Despite these apprehensions, a significant number of global board members remain committed to cybersecurity. A considerable 73% view cybersecurity as a priority, 72% believe their boards comprehend the cyber risks they face, and 70% feel they have adequately invested in cybersecurity.
The report’s insights are derived from a survey of 659 board members across diverse industries, representing organizations with 5,000 or more employees worldwide.

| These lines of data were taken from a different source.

(* ===== verification/FsVol.v ===== *)
(** * The store of blocks

    Which blocks belong to which file: every block of a file is marked in the free map and
    belongs to one file only, and what lies behind the end of a file is not allocated.  The
    basic changes of the store, a block taken from the map, attached to a file, or written,
    keep it in order, and keep the other files. *)

From S2P Require Import Prelude Mem Bio Log BioRules LogRules LogProps Fs FsRules FsFile.
Local Open Scope Z_scope.

(** ** Blocks of a file *)

(** The blocks of [p] when its first [nb] blocks are allocated. *)
Definition owns (s : fs) (p : inode) (nb b : Z) : Prop :=
  (exists k, 0 <= k < nb /\ b = file_block s p k) \/ addr_at p NDIRECT <> 0 /\ b = addr_at p NDIRECT.
(** A block of the inode area or of the free map. *)
Definition meta (s : fs) (b : Z) : Prop :=
  (exists n, 1 <= n < sb_ninodes (sblock s) /\ b = IBLOCK n (sblock s)) \/
  (exists c, 0 <= c < sb_size (sblock s) /\ b = BBLOCK c (sblock s)).
Record data_block (s : fs) (b : Z) : Prop := mkdata {
  db_home : home s b; db_range : 0 < b < sb_size (sblock s); db_used : inuse s b = true;
  db_len : length (view s b) = 512%nat; db_meta : ~ meta s b }.

(** A file with [nb] blocks. *)
Record alloc_ok (s : fs) (p : inode) (nb : Z) : Prop := mkalloc {
  ao_len : length (iaddrs p) = 13%nat;
  ao_nb : 0 <= nb <= MAXFILE;
  ao_data : forall b, owns s p nb b -> data_block s b;
  ao_ind : NDIRECT < nb -> addr_at p NDIRECT <> 0;
  ao_zero : forall k, nb <= k < NDIRECT -> addr_at p k = 0;
  ao_izero : forall k, nb <= k < MAXFILE -> NDIRECT <= k -> addr_at p NDIRECT <> 0 -> rd32 (view s (addr_at p NDIRECT)) (4 * (k - NDIRECT)) = 0;
  ao_inj : forall k j, 0 <= k < nb -> 0 <= j < nb -> file_block s p k = file_block s p j -> k = j;
  ao_apart : forall k, 0 <= k < nb -> file_block s p k <> addr_at p NDIRECT }.

(** The disk, its superblock and the place of the log stay. *)
Record steady (s s' : fs) : Prop := mksteady {
  sd_sb : sblock s' = sblock s; sd_size : disksize s' = disksize s; sd_log : forall b, in_log (logst s') b <-> in_log (logst s) b }.
Lemma steady_fstep ws s s' : fstep ws s s' -> steady s s'.
Proof. intros F. split; [apply F|apply F|]. intros b. apply (fstep_in_log _ _ _ _ F). Qed.
Lemma steady_home s s' b : steady s s' -> home s b -> home s' b.
Proof. intros [_ E L] (H1 & H2 & H3). unfold home. rewrite E, L. done. Qed.
Lemma steady_meta s s' b : steady s s' -> meta s' b <-> meta s b.
Proof. intros [E _ _]. unfold meta. by rewrite E. Qed.
Lemma steady_trans s s1 s2 : steady s s1 -> steady s1 s2 -> steady s s2.
Proof. intros [A1 A2 A3] [B1 B2 B3]. split; [congruence|congruence|]. intros b. by rewrite B3, A3. Qed.

(** The blocks of the file are as before. *)
Definition same_file (s s' : fs) (p : inode) (nb : Z) : Prop := forall b, owns s p nb b -> view s' b = view s b.

Lemma same_block s s' p nb k : alloc_ok s p nb -> same_file s s' p nb -> 0 <= k < nb -> file_block s' p k = file_block s p k.
Proof.
  intros A S Hk. unfold file_block. destruct (Z.ltb_spec k NDIRECT); [done|]. rewrite S; [done|]. right. split; [apply (ao_ind _ _ _ A); lia|done].
Qed.
Lemma same_owns s s' p nb b : alloc_ok s p nb -> same_file s s' p nb -> owns s' p nb b <-> owns s p nb b.
Proof.
  intros A S. unfold owns. split; (intros [(k & Hk & ->)|H]; [left; exists k|right; done]); rewrite (same_block s s' p nb k A S Hk); done.
Qed.
Lemma same_bytes s s' p nb j : alloc_ok s p nb -> same_file s s' p nb -> 0 <= j < BSIZE * nb -> fbyte s' p j = fbyte s p j.
Proof.
  intros A S Hj. assert (Hk : 0 <= j / BSIZE < nb) by (rewrite BSIZE_eq in *; Z.to_euclidean_division_equations; lia).
  unfold fbyte. rewrite (same_block s s' p nb _ A S Hk), S; [done|]. left. by exists (j / BSIZE).
Qed.
Lemma same_file_trans s s1 s2 p nb : alloc_ok s p nb -> same_file s s1 p nb -> same_file s1 s2 p nb -> same_file s s2 p nb.
Proof. intros A S1 S2 b Hb. rewrite S2, S1; [done|done|]. by apply (same_owns s s1). Qed.

Lemma alloc_frame s s' p nb : alloc_ok s p nb -> steady s s' -> same_file s s' p nb -> (forall b, owns s p nb b -> inuse s' b = true) -> alloc_ok s' p nb.
Proof.
  intros A D S Hu. pose proof A as [A1 A2 A3 A4 A5 A6 A7 A8]. split; [done|done|..].
  - intros b Hb. apply (same_owns s s' p nb b A S) in Hb. destruct (A3 b Hb) as [B1 B2 B3 B4 B5].
    split; [by apply (steady_home s)|by rewrite (sd_sb _ _ D)|by apply Hu|by rewrite S|by rewrite (steady_meta _ _ _ D)].
  - done.
  - done.
  - intros k Hk Hn Ha. rewrite S; [by apply A6|]. by right.
  - intros k j Hk Hj. rewrite !(same_block s s' p nb) by done. by apply A7.
  - intros k Hk. rewrite (same_block s s' p nb) by done. by apply A8.
Qed.

(** The bytes of a file whose blocks are allocated. *)
Lemma alloc_file s p nb : alloc_ok s p nb -> idev p = 1 -> itype p <> T_DEV -> 0 <= isize p -> nblocks p <= nb -> file_ok s p.
Proof.
  intros [A1 A2 A3 A4 A5 A6 A7 A8] Hd Ht Hs Hn.
  assert (Hmax : isize p <= MAXFILE * BSIZE) by (unfold nblocks in Hn; rewrite BSIZE_eq in *; Z.to_euclidean_division_equations; lia).
  split; [done|done|done|..].
  - intros k Hk. destruct (A3 (file_block s p k)) as [B1 B2 B3 B4 B5]; [left; exists k; split; [lia|done]|]. split; [done|]. split; [lia|done].
  - intros Hk. assert (Ha : addr_at p NDIRECT <> 0) by (apply A4; lia). split.
    + split; [|done]. apply A3. by right.
    + intros k Hk'. apply A8. lia.
  - intros k j Hk Hj. apply A7; lia.
Qed.

(** ** The store *)

(** Inode [n] of the table is in use. *)
Definition used (s : fs) (I : Z -> inode) (n : Z) : Prop := 1 <= n < sb_ninodes (sblock s) /\ itype (I n) <> 0.

(** The files are [I n], each with [N n] blocks. *)
Record store_ok (s : fs) (I : Z -> inode) (N : Z -> Z) : Prop := mkstore {
  so_map : bitmap_ok s;
  so_sb : sb_current s;
  so_size : disksize s <= 2 ^ 31;
  so_boot : inuse s 0 = true;
  so_iblock : forall n, 1 <= n < sb_ninodes (sblock s) -> let b := IBLOCK n (sblock s) in
    home s b /\ 0 <= b < sb_size (sblock s) /\ length (view s b) = 512%nat /\ inuse s b = true /\
    forall c, 0 <= c < sb_size (sblock s) -> BBLOCK c (sblock s) <> b;
  so_file : forall n, used s I n -> alloc_ok s (I n) (N n);
  so_owner : forall n m b, used s I n -> used s I m -> owns s (I n) (N n) b -> owns s (I m) (N m) b -> n = m }.

(** A block outside the free map is written. *)
Lemma plain_write s s' I N b d : store_ok s I N -> home s b -> (forall c, 0 <= c < sb_size (sblock s) -> BBLOCK c (sblock s) <> b) -> fstep [(b, d)] s s' ->
  bitmap_ok s' /\ sb_current s' /\ (forall c, view s' c = if c =? b then d else view s c) /\
  (forall c, 0 <= c < sb_size (sblock s) -> inuse s' c = inuse s c).
Proof.
  intros S B1 B5 Fs. pose proof (steady_fstep _ _ _ Fs) as D.
  assert (V : forall c, view s' c = if c =? b then d else view s c).
  { intros c. rewrite (fs_view _ _ _ Fs). cbn [apply_writes]. destruct (Z.eqb_spec c b) as [->|]; [apply zfn_insert_eq|by rewrite zfn_insert_ne by congruence]. }
  assert (Vb : forall c, 0 <= c < sb_size (sblock s) -> view s' (BBLOCK c (sblock s)) = view s (BBLOCK c (sblock s))).
  { intros c Hc. rewrite V. destruct (Z.eqb_spec (BBLOCK c (sblock s)) b) as [E|]; [|done]. by destruct (B5 c Hc). }
  assert (U : forall c, 0 <= c < sb_size (sblock s) -> inuse s' c = inuse s c) by (intros c Hc; unfold inuse; by rewrite (sd_sb _ _ D), Vb).
  split; [|split; [|done]].
  - destruct (so_map _ _ _ S) as [M1 M2 M3 M4 M5]. split; rewrite ?(sd_sb _ _ D), ?(sd_size _ _ D); [done|done|..].
    + intros c Hc. by apply (steady_home s), M3.
    + intros c Hc. by rewrite Vb, M4.
    + intros c Hc Hf. rewrite U in Hf by done. destruct (M5 c Hc Hf). split; [by apply (steady_home s)|done].
  - destruct (so_sb _ _ _ S) as [C1 C2]. split; [|by rewrite (sd_size _ _ D)]. rewrite V, (sd_sb _ _ D).
    destruct B1 as (_ & _ & B1). destruct (Z.eqb_spec 1 b); [congruence|done].
Qed.

(** Nobody's block. *)
Definition unowned (s : fs) (I : Z -> inode) (N : Z -> Z) (b : Z) : Prop := forall n, used s I n -> ~ owns s (I n) (N n) b.
(** All files but [n] are as before. *)
Definition others_same (I : Z -> inode) (N : Z -> Z) (n : Z) (s s' : fs) : Prop :=
  forall m, used s I m -> m <> n -> same_file s s' (I m) (N m).

(** Free blocks. *)
Definition nfreeb (s : fs) : Z := Z.of_nat (length (filter (fun b => inuse s b = false) (seqZ 0 (sb_size (sblock s))))).

(** A step keeps the store when it keeps the files and the areas of inodes and map. *)
Lemma store_frame s s' I N : store_ok s I N -> steady s s' -> bitmap_ok s' -> sb_current s' ->
  (forall n, 1 <= n < sb_ninodes (sblock s) -> length (view s' (IBLOCK n (sblock s))) = 512%nat) ->
  (forall b, 0 <= b < sb_size (sblock s) -> inuse s b = true -> inuse s' b = true) ->
  (forall m, used s I m -> same_file s s' (I m) (N m)) -> store_ok s' I N.
Proof.
  intros S D Hm Hs Hl Hu Hf. pose proof (sd_sb _ _ D) as Es. split; [done|done|by rewrite (sd_size _ _ D); apply S| |..].
  - apply Hu; [pose proof (bo_size _ (so_map _ _ _ S)); lia|apply S].
  - intros n Hn. rewrite Es in *. destruct (so_iblock _ _ _ S n Hn) as (B1 & B2 & B3 & B4 & B5).
    split; [by apply (steady_home s)|]. split; [done|]. split; [by apply Hl|]. split; [by apply Hu|done].
  - intros n Hn. unfold used in Hn. rewrite Es in Hn. apply (alloc_frame s); [by apply S|done|by apply Hf|].
    intros b Hb. destruct (ao_data _ _ _ (so_file _ _ _ S n Hn) b Hb) as [B1 B2 B3 B4 B5]. apply Hu; [lia|done].
  - intros n m b Hn Hmm. unfold used in Hn, Hmm. rewrite Es in Hn, Hmm.
    rewrite (same_owns s s' (I n) (N n)) by (apply S || apply Hf; done). rewrite (same_owns s s' (I m) (N m)) by (apply S || apply Hf; done).
    by apply (so_owner _ _ _ S).
Qed.

(** ** A block taken from the map *)

Definition zeros : list Z := replicate (Z.to_nat BSIZE) 0.
Definition allocs (r : Z) (s s' : fs) : Prop := first_free s r /\ fstep [(BBLOCK r (sblock s), marked s r Z.lor); (r, zeros)] s s'.

Lemma allocs_view r s s' b : bitmap_ok s -> allocs r s s' ->
  view s' b = if b =? r then zeros else if b =? BBLOCK r (sblock s) then marked s r Z.lor else view s b.
Proof.
  intros Ho [(Hr & Hf & _) F]. rewrite (fs_view _ _ _ F). cbn [apply_writes].
  destruct (Z.eqb_spec b r) as [->|Hne]; [apply zfn_insert_eq|rewrite zfn_insert_ne by congruence].
  destruct (Z.eqb_spec b (BBLOCK r (sblock s))) as [->|]; [apply zfn_insert_eq|by rewrite zfn_insert_ne by congruence].
Qed.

In June 2023, over 50 board directors were surveyed in each of the 12 countries: the U.S., Canada, the UK, France, Germany, Italy, Spain, Australia, Singapore, Japan, Brazil, and Mexico.
The report’s focus areas encompass the cyber threats and risks faced by boardrooms, their readiness to counter these threats, and their alignment with CISOs, reflecting trends observed in Proofpoint’s 2023 Voice of the CISO report. Notably, the report identifies a growing alignment between board directors and security leaders.
Ryan Kalember, Executive Vice President of Cybersecurity Strategy at Proofpoint, acknowledges the positive evolution of board-CISO relationships but emphasizes the need for continued efforts to translate awareness into effective cybersecurity strategies and investments. He underlines the significance of deeper, more productive conversations between boards and CISOs to enhance organizational resilience.
Key global findings from the report include:
– 59% of board members perceive generative AI as a security risk.
– 73% believe their organization is at risk of a material cyber-attack.
– Despite awareness and investment, 53% still view their organization as unprepared for a cyber attack.
– Top concerns include malware (40%), insider threats (36%), and cloud account compromise (36%).
– Directors and CISOs are not entirely aligned on people risk and data protection.
– Boards seek bigger budgets, more cyber resources, and better threat intelligence.
– Board-CISO interactions and relationships are improving but not universal.
– Personal liability concerns both board members (72%) and CISOs (62%).
In conclusion, the report underscores the gravity of cybersecurity concerns among board members, emphasizing the importance of collaborative efforts with CISOs to bolster preparedness and organizational resilience in the face of evolving cyber threats.